Every time a realistic-looking deepfake video makes the rounds—and lately, it feels like there is one every few days—there are warnings that the technology has advanced to the extent that these videos generated by artificial intelligence will be used in disinformation and other attacks.
Typically, deepfake videos are generated by putting a person’s face onto the body of someone else, and the facial movements are manipulated to fit the original video using artificial intelligence. The technology isn’t sophisticated enough yet that people can’t tell the generated videos aren’t real, but the technology is improving rapidly, creating more opportunities for malicious actors to co-opt these applications for their own purposes, said Dr. Mark S. Sherman, technical director, cybersecurity foundations, CERT division, at Carnegie Mellon University Software Engineering Institute.
“There is not a lot of harm yet [with deepfakes], but you can envision how this tech might be used in the future for other kinds of attacks, as the technology matures,” Sherman said at a recent Ai4 Cybersecurity 2021 Summit.

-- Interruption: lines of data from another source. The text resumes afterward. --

(** ** Sending on the channel *)

Lemma channel_open_spec (st : State) :
  channel_open st = true <->
  exists i ws, wsRef st = Some i /\ sockets st !! i = Some ws /\ readyState ws = OPEN.
Proof.
  unfold channel_open, current_socket. split.
  - destruct (wsRef st) as [i|]; simpl; [|done].
    destruct (sockets st !! i) as [ws|] eqn:E; simpl; [|done].
    intros H. apply bool_decide_eq_true in H. by exists i, ws.
  - intros (i & ws & -> & Hi & Ho). simpl. rewrite Hi. simpl.
    by apply bool_decide_eq_true.
Qed.

Lemma deleteDevice_open (id : JsValue) (st : State) (i : nat) (ws : WebSocket) :
  wsRef st = Some i -> sockets st !! i = Some ws -> readyState ws = OPEN ->
  deleteDevice id st
  = set_sockets (<[i := push_sent (delete_frame id) ws]> (sockets st)) st.
Proof.
  intros Hi Hws Ho. unfold deleteDevice.
  assert (Hopen : channel_open st = true) by (apply channel_open_spec; eauto).
  rewrite Hopen. unfold send. by rewrite Hi, Hws.
Qed.

Lemma deleteDevice_not_open (id : JsValue) (st : State) :
  (~ exists i ws, wsRef st = Some i /\ sockets st !! i = Some ws /\
                  readyState ws = OPEN) ->
  deleteDevice id st = setWsErrorMessage (Some "WebSocket is not connected") st.
Proof.
  intros Hno. unfold deleteDevice.
  destruct (channel_open st) eqn:E; [|done].
  apply channel_open_spec in E. contradiction.
Qed.

(** The object given to [JSON.stringify] has the two fields [type] and
    [deviceId], and no other. *)
Lemma delete_frame_fields (id : JsValue) :
  delete_frame id !! "type" = Some (JsString "delete") /\
  delete_frame id !! "deviceId" = Some id /\
  forall k, k <> "type" -> k <> "deviceId" -> delete_frame id !! k = None.
Proof.
  unfold delete_frame. split; [apply lookup_insert_eq|]. split.
  - rewrite lookup_insert_ne by done. apply lookup_singleton_eq.
  - intros k Hk1 Hk2. rewrite lookup_insert_ne by done.
    by apply lookup_singleton_ne.
Qed.

(** [deleteDevice] writes nothing the dashboard owns. *)
Lemma deleteDevice_keeps_dashboard (id : JsValue) (st : State) :
  errorMessage (deleteDevice id st) = errorMessage st /\
  notifications (deleteDevice id st) = notifications st /\
  devices (deleteDevice id st) = devices st /\
  deviceToDelete (deleteDevice id st) = deviceToDelete st /\
  published (deleteDevice id st) = published st /\
  timers (deleteDevice id st) = timers st.
Proof.
  unfold deleteDevice, send. destruct (channel_open st); [|done].
  destruct (wsRef st) as [i|]; [|done]. by destruct (sockets st !! i).
Qed.

(** C7, as stated, fails in its last part: a [deleteDevice] that cannot send
    surfaces nothing to its caller.  With the socket still connecting, the
    call leaves the dashboard's displayed error and notifications as they
    were, and [confirmDelete], which called it, ends in the same dashboard
    state as after a successful send; only the hook's own error message
    records the failure. *)
Lemma deleteDevice_failure_counterexample :
  let closed := setDevices (fun _ => [lamp]) (run initial [Mount]) in
  let opened := online [lamp] in
  let c := confirmDelete (handleDeleteClick (JsString "A") closed) in
  let o := confirmDelete (handleDeleteClick (JsString "A") opened) in
  channel_open closed = false /\ channel_open opened = true /\
  errorMessage (deleteDevice (JsString "A") closed) = errorMessage closed /\
  notifications (deleteDevice (JsString "A") closed) = notifications closed /\
  (devices c, errorMessage c, notifications c, deviceToDelete c, published c)
  = (devices o, errorMessage o, notifications o, deviceToDelete o, published o) /\
  wsErrorMessage c = Some "WebSocket is not connected".
Proof. vm_compute. done. Qed.

(** C7, amended.  [deleteDevice] puts a frame with exactly the two fields
    [type] = "delete" and [deviceId] on the current socket exactly when
    that socket is [OPEN]: the frame is appended to what that socket has
    sent, every other socket is untouched and no error is set.  In every
    other situation (no socket yet, or one that is connecting, closing or
    closed) nothing is sent and nothing is queued - no socket, timer or
    publish changes - and the failure is recorded in the hook's own error
    message, "WebSocket is not connected", and nowhere else.  In both
    cases the dashboard's displayed error, its notifications, the registry
    and the pending dialogue are as before, so the caller sees no
    difference. *)
Theorem deleteDevice_only_when_open (id : JsValue) (st : State) :
  let st' := deleteDevice id st in
  (forall i ws,
      wsRef st = Some i -> sockets st !! i = Some ws -> readyState ws = OPEN ->
      (sockets st' = <[i := push_sent (delete_frame id) ws]> (sockets st) /\
       sent (push_sent (delete_frame id) ws) = sent ws ++ [delete_frame id] /\
       wsErrorMessage st' = wsErrorMessage st) /\
      exists frame : gmap string JsValue,
        frame !! "type" = Some (JsString "delete") /\
        frame !! "deviceId" = Some id /\
        (forall k, k <> "type" -> k <> "deviceId" -> frame !! k = None) /\
        sockets st' !! i
        = Some {| readyState := OPEN; sent := sent ws ++ [frame];
                  scope := scope ws |} /\
        (forall j, j <> i -> sockets st' !! j = sockets st !! j) /\
        length (sockets st') = length (sockets st)) /\
  ((~ exists i ws, wsRef st = Some i /\ sockets st !! i = Some ws /\
                   readyState ws = OPEN) ->
      st' = setWsErrorMessage (Some "WebSocket is not connected") st /\
      sockets st' = sockets st /\ timers st' = timers st /\
      published st' = published st /\
      wsErrorMessage st' = Some "WebSocket is not connected") /\
  (errorMessage st' = errorMessage st /\
   notifications st' = notifications st /\
   devices st' = devices st /\
   deviceToDelete st' = deviceToDelete st).
Proof.
  simpl. split; [|split].
  - intros i ws Hi Hws Ho. rewrite (deleteDevice_open id st i ws) by done.
    split; [done|]. simpl.
    destruct (delete_frame_fields id) as (Ft & Fd & Fo).
    exists (delete_frame id). split; [done|]. split; [done|]. split; [done|].
    split; [|split].
    + rewrite list_lookup_insert_eq by (by eapply lookup_lt_Some).
      unfold push_sent. by rewrite Ho.
    + intros j Hj. by apply list_lookup_insert_ne.
    + apply length_insert.
  - intros Hno. by rewrite deleteDevice_not_open.
  - destruct (deleteDevice_keeps_dashboard id st) as (H1 & H2 & H3 & H4 & _).
    done.
Qed.
(** The entry as [res.json] writes it; an [undefined] value is left out. *)
Definition verr_toJSON (e : verr) : json :=
  JObj ([("type", JStr "field")]
        ++ match value e with
           | Undefined => []
           | Text s => [("value", JStr s)]
           | Texts l => [("value", JArr (map JStr l))]
           end
        ++ [("msg", JStr (msg e));
            ("path", JStr (path e));
            ("location", JStr "body")]).

(** The string a standard validator sees: [undefined] reads as [""]. *)
Definition toString (v : option string) : string :=
  match v with
  | Some s => s
  | None => ""
  end.

(** One validator of a chain with its [withMessage]; every validator of
    a chain runs (no chain bails). *)
Definition check (field : string) (v : submitted) (ok : bool) (message : string)
  : list verr :=
  if ok then [] else [{| value := v; msg := message; path := field |}].

Definition notEmpty (s : string) : bool := negb (String.eqb s "").

Definition isLength (min max : nat) (s : string) : bool :=
  (min <=? String.length s)%nat && (String.length s <=? max)%nat.

Definition all_chars (p : ascii -> bool) (s : string) : bool :=
  forallb p (list_ascii_of_string s).

(** [\s] on the 8-bit range: TAB, LF, VT, FF, CR, space and NBSP. *)
Definition is_space (c : ascii) : bool :=
  let n := nat_of_ascii c in
  ((9 <=? n) && (n <=? 13) || (n =? 32) || (n =? 160))%nat.

(** [[A-Za-z]] *)
Definition is_letter (c : ascii) : bool :=
  let n := nat_of_ascii c in
  ((65 <=? n) && (n <=? 90) || (97 <=? n) && (n <=? 122))%nat.

(** [/^[A-Za-z\s']+$/] *)
Definition matches_name (s : string) : bool :=
  notEmpty s
  && all_chars (fun c => is_letter c || is_space c || Ascii.eqb c "'"%char) s.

The risk isn’t hypothetical. Back in 2019, an executive in a United Kingdom-based energy company received a phone call from his boss in Germany instructing him to wire €200,000 (US$220,000) to a Hungarian supplier within the hour. The call had actually been a deepfake audio, insurance company Euler Hermes Group SA told the Wall Street Journal. The fake audio had imitated the boss’s voice, tonality, punctuation, and even the German accent.
While it was bad that the company lost money, the damage wasn’t catastrophic. And that is what Sherman worries about. Currently, generating deepfake videos requires a good deal of technical expertise, time, processing power, and data, so it is still out of reach of the average user. Typically, transferring a person’s face onto the video of another person involves collecting thousands of pictures of both people, encoding the images using a deep learning neural network, and calculating features. Transferring the face of a person onto a video of another person could easily wind up involving 175 million parameters and millions of updates, Sherman said.
As a way to improve this process, AI researchers have been exploring shortcuts such as transfer learning, or using a trained neural network for one type of data and applying it to a different dataset. This means the neural network needs to learn only a subset of pixels, making this less time-consuming and resource-intensive. Transfer learning is a common technique used in image recognition, so it is logical that they can be used to create deepfakes, Sherman told IEEE Spectrum.
“You use things you already knew to figure out new features,” Sherman said.
If the datasets are similar enough—the person and the actor impersonating that person, for example—then the same weights can be used for extracting the features. The neural network would be trained on the actor to get key features of the face, such as the eyes and ears. The final layers of the network would be trained using the actual person to “learn how to reconstruct the unique things on the face,” Sherman said.
The use of pre-trained teacher networks and machine learning frameworks means enterprises need to make sure the machine learning supply chain is secure. If someone introduced bad training data, that could lead to a supply of deepfakes, Sherman said. Bad training data—which could mean anything from poor-quality images or images that are of something else—would affect how the teacher network is trained and result in compromised output. Just as enterprises have to pay attention to the supply chain for software and hardware, they will need to pay attention to the provenance of their neural networks and the frameworks they are using.
While it’s true that technology is advancing rapidly, it is still not at the point where people can no longer tell real videos apart from fake ones. There is time for enterprises to make plans on how to proceed to protect against deepfakes.
This is the opportunity to protect the machine learning supply chain and “get ahead of the whole attack,” Sherman said.